A variety of dates were available, brought to Hollywood from the Saudi oasis city of Al Hasa. "These are my distinctive products," said the farmer
Khalid al Ramadan,
Noting the dates with pistachio filling covered in white chocolate and rose petals.
It is the first time that Mr. Ramadan enters the US. UU., But says that the American culture is familiar. "It's for Hollywood," he said.
But the neutral baths of California and the LGBTQ culture is a strange match for Saudi Arabia, home to an austere interpretation of Sunni Islam, where gender segregation is still widely practiced, unrelated to men and women not being it allows them to mix officially in public, and heterobadual relationships outside of marriage are prohibited.

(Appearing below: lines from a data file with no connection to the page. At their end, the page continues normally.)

(** * nisl: validation and conversion utilities, masks

    A shallow embedding of [nisl/utils.py] (connected components, the niimg
    checker, the concatenator and the list normalizer) and of the masking
    operations exercised by [nisl/tests/test_masking.py], with the properties
    the specification states about them. *)

From Stdlib Require Import String Ascii DecimalString.
From Stdlib Require Import List Arith Bool Lia ZArith QArith.
Import ListNotations.
Open Scope string_scope.
Open Scope list_scope.
Open Scope nat_scope.

Set Implicit Arguments.
Set Warnings "-register-all".

(** ** Exceptions and results *)

(** The Python exceptions the modelled code can raise. *)
Inductive exn : Type :=
| TypeError (msg : string)
| ValueError (msg : string)
| AttributeError (msg : string)
| IndexError (msg : string)
| IOError (msg : string)
| StopIteration.

(** A call either returns a value or raises. *)
Inductive result (A : Type) : Type :=
| Ok (a : A)
| Raise (e : exn).

Arguments Ok {A} a.
Arguments Raise {A} e.

Definition bind {A B : Type} (r : result A) (k : A -> result B) : result B :=
  match r with
  | Ok a => k a
  | Raise e => Raise e
  end.

Notation "x <- c ;; k" := (bind c (fun x => k))
  (at level 61, c at next level, right associativity).

(** ** Arrays *)

(** A numpy array: its shape and its elements in row-major (C) order. *)
Record ndarray (A : Type) : Type := mk_ndarray {
  shape : list nat;
  elems : list A
}.

Definition prod_list (l : list nat) : nat := fold_right Nat.mul 1 l.

(** An array holds as many elements as its shape announces. *)
Definition wf_ndarray {A : Type} (a : ndarray A) : Prop :=
  length (elems a) = prod_list (shape a).

Definition ndim {A : Type} (a : ndarray A) : nat := length (shape a).

(** [a[..., np.newaxis]]: one more trailing axis, of length 1. *)
Definition newaxis {A : Type} (a : ndarray A) : ndarray A :=
  mk_ndarray (shape a ++ [1]) (elems a).

(** Length of the trailing axis, and the product of the axes before it. *)
Definition last_dim (s : list nat) : nat := last s 0.
Definition lead_shape (s : list nat) : list nat := removelast s.

(** Row [r] of [l], seen as a matrix with rows of length [k]. *)
Definition row {A : Type} (k : nat) (l : list A) (r : nat) : list A :=
  firstn k (skipn (r * k) l).

(** [np.concatenate(arrays, axis=-1)].  numpy refuses an empty list,
    zero-dimensional arrays, and arrays whose shapes differ anywhere but on
    the concatenation axis. *)
Definition same_lead (s : list nat) (a : list nat) : bool :=
  if list_eq_dec Nat.eq_dec (lead_shape a) s then true else false.

Definition concatenate_last {A : Type} (arrays : list (ndarray A))
  : result (ndarray A) :=
  match arrays with
  | [] => Raise (ValueError "need at least one array to concatenate")
  | a0 :: _ =>
      if existsb (fun a => ndim a =? 0) arrays then
        Raise (ValueError "zero-dimensional arrays cannot be concatenated")
      else if forallb (fun a => same_lead (lead_shape (shape a0)) (shape a))
                      arrays then
        let lead := lead_shape (shape a0) in
        Ok (mk_ndarray
              (lead ++ [list_sum (map (fun a => last_dim (shape a)) arrays)])
              (flat_map
                 (fun r => flat_map
                             (fun a => row (last_dim (shape a)) (elems a) r)
                             arrays)
                 (seq 0 (prod_list lead))))
      else
        Raise (ValueError "all the input array dimensions except for the concatenation axis must match exactly")
  end.

(** [a[..., i]]: the slice of index [i] along the trailing axis. *)
Definition take_last {A : Type} (a : ndarray A) (i : nat)
  : option (ndarray A) :=
  match shape a with
  | [] => None
  | _ :: _ =>
      let k := last_dim (shape a) in
      if i <? k then
        Some (mk_ndarray
                (lead_shape (shape a))
                (flat_map (fun r => firstn 1 (skipn (r * k + i) (elems a)))
                          (seq 0 (prod_list (lead_shape (shape a))))))
      else None
  end.

(** [str(n)] for a non-negative integer. *)
Definition str_of_nat (n : nat) : string :=
  NilZero.string_of_uint (Nat.to_uint n).

(** The line feed of the messages. *)
Definition newline : string := String (ascii_of_nat 10) "".

(** The text [sub] occurs in the text [s]. *)
Definition occurs_in (sub s : string) : Prop :=
  exists pre post, s = (pre ++ sub ++ post)%string.

(** ['list of ' * depth]. *)
Fixpoint str_repeat (s : string) (n : nat) : string :=
  match n with
  | 0 => ""
  | S n' => (s ++ str_repeat s n')%string
  end.

(** ** Niimg related operations *)

Section Niimg.

(** The numeric type of array elements, with numpy's element-wise [==]
    (not reflexive on floating point: a NaN differs from itself) and the
    text [repr] gives of an array. *)
Variable elt : Type.
Variable elt_eqb : elt -> elt -> bool.
Variable repr : ndarray elt -> string.

(** What [getattr] finds under a name: nothing, a value that cannot be
    called, or a method with the value its call returns. *)
Inductive attr (A : Type) : Type :=
| Missing
| NotCallable
| Method (ret : A).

Under Prince Mohammed, Saudi Arabia's strict social rules are relaxed, an attempt in part to make the kingdom more attractive to foreign investors. Starting in June, women will be able to drive. And at the end of this month, the country's first commercial cinema will open in 35 years, courtesy of
AMC Entertainment Holdings
Executives expect a box office of approximately $ 1 billion within five years, potentially turning the country into a new treasure trove of money found for Hollywood.
Questions remain about the market economy, including the amount of money from ticket sales that will flow back into studios or what censorship requirements Saudi officials will require.
The country is looking to build its entertainment industry in other ways. Its sovereign wealth fund is moving to buy a stake in Endeavor LLC, a company that includes the world's largest talent agency, Saudi officials said.
Until recently, the Saudi film industry only existed underground. Religious conservatives vociferously opposed attempts to lift the ban on theaters in the country, and aspiring filmmakers could expect to show their films in theaters abroad or in strange private screenings within the kingdom.
"Many companies are coming to this market, it's a big market, people are thirsty for entertainment," he said.
the organizer of a film festival in the kingdom. "But for Saudi artists who make their own films, it will be difficult, competition will not be fair or easy."